Louise Edmonds again: ‘we are at the point where farmers do the discovery and science comes behind in an attempt to understand. ‘
HOW THE BLACKFELLAS DID IT
I can’t really talk about nature based farming systems, without talking about Aboriginal land management. Bruce Pascoe’s best-seller, Dark Emu, is another pointer to the big rethink that is taking hold across Australia, regarding how we treat the land. The park-like aspect noted by all the early colonists, the rich fields of summer grains that covered huge areas of inland Australia – these point to a capacity of this land to cycle an abundance that was completely misunderstood by our Euro trained forebears. Two hundred years later we are still walking in those same wagon wheel tracks, driven by our desire to ‘feed the world’, or the idea that ‘technology will save us’ or whatever other cliché continues to drive the wilful disrespect for true abundance.
HARD TRUTH
The truth is, we have trashed the natural capital of the wheatbelt and this has placed enormous pressure on today’s farmers and their broken, dwindling communities.
SOIL CARBON SEQUESTRATION PROJECT DEVELOPMENTS
I am convinced that the only sure-fire way of getting natural and social capital back, is through a plant-led/soil-based recovery. The job of the people currently working behind the scenes creating Soil Carbon Sequestration Projects is to support the farmers to learn how to fix carbon in their soils and kickstart real environmental healing.
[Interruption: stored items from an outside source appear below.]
(** ** What a completed conversion has printed *)

Lemma notices_are_notes g ks :
  Forall (λ line, ∃ k, k ∈ ks ∧ line = note k) (notices g ks).
Proof.
  apply Forall_forall. unfold notices.
  intros line (k & -> & Hk%list_elem_of_filter)%list_elem_of_fmap.
  exists k. tauto.
Qed.

Lemma aggregate_single_ok_out so t d out :
  logs (aggregate_single so t) (Ok d) out →
  Forall (λ line, ∃ k, k ∈ so (ObservationID t) ∧ line = note k) out.
Proof.
  intros H.
  destruct (decide (length (PupilWheel t) = length (ObservationID t))) as [E|E].
  - destruct (logs_det _ _ _ _ _ H (aggregate_single_logs so t E)) as [_ ->].
    apply notices_are_notes.
  - unfold aggregate_single in H. destruct (so (ObservationID t)) as [|k ks].
    + by destruct (logs_det _ _ _ _ _ H (logs_ret _)) as [_ ->].
    + by destruct (logs_det _ _ _ _ _ H
                     (aggregate_single_loop_raise _ _ k ks ∅ E)).
Qed.

Lemma aggregate_dichroic_ok_out so t d out :
  logs (aggregate_dichroic so t) (Ok d) out →
  Forall (λ line, ∃ k, k ∈ so (ObservationID t) ∧ line = note k) out.
Proof.
  intros H.
  destruct (decide (length (ShortFilter t) = length (ObservationID t)
                    ∧ length (LongFilter t) = length (ObservationID t)))
    as [[Es El]|E].
  - destruct (logs_det _ _ _ _ _ H (aggregate_dichroic_logs so t Es El))
      as [_ ->].
    apply notices_are_notes.
  - unfold aggregate_dichroic in H. destruct (so (ObservationID t)) as [|k ks].
    + by destruct (logs_det _ _ _ _ _ H (logs_ret _)) as [_ ->].
    + destruct (aggregate_dichroic_loop_raise (ShortFilter t) (LongFilter t)
                  (ObservationID t) k ks (∅, ∅)) as [o Ho].
      { apply not_and_l in E. tauto. }
      by destruct (logs_det _ _ _ _ _ H Ho).
Qed.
Plus to get these same farmers up to scratch with the Carbon Market by assisting them to navigate the measurement protocols, guidelines and contracts required to negotiate the best price per tonne of carbon on offer.
Blokes like Kevin know the score – he doesn’t yet know his way around the Carbon Market, but is really confident he can help anyone who wants to raise the carbon content of their paddocks.
What he requires is a free-ranging conversation that takes in particular soil types, weather patterns, seasonal variations, topography, water movement, plant types, available equipment and labour and – most importantly – goals. And this is the treasure, the raw data that is sitting, ready to go, between the ears of any switched-on farmer. Oh, also required - the desire to experiment, to learn from doing, to try something different.
THE BIG QUESTION
I’ll leave any growers listening to this with a question:
QUESTION: How can you tell a genuinely regenerative Carbon Farming Project Developer from one who is coming from the same old mind-set?
ANSWER: The first one won’t be trying to sell you newer, better machinery, soil supplements or genetically modified seed that is chem-ready. They will be the ones who are encouraging you to think that sunlight, water, soil, plants and a good plan that hears from everyone involved in the running of the farm, can make profitable farm magic.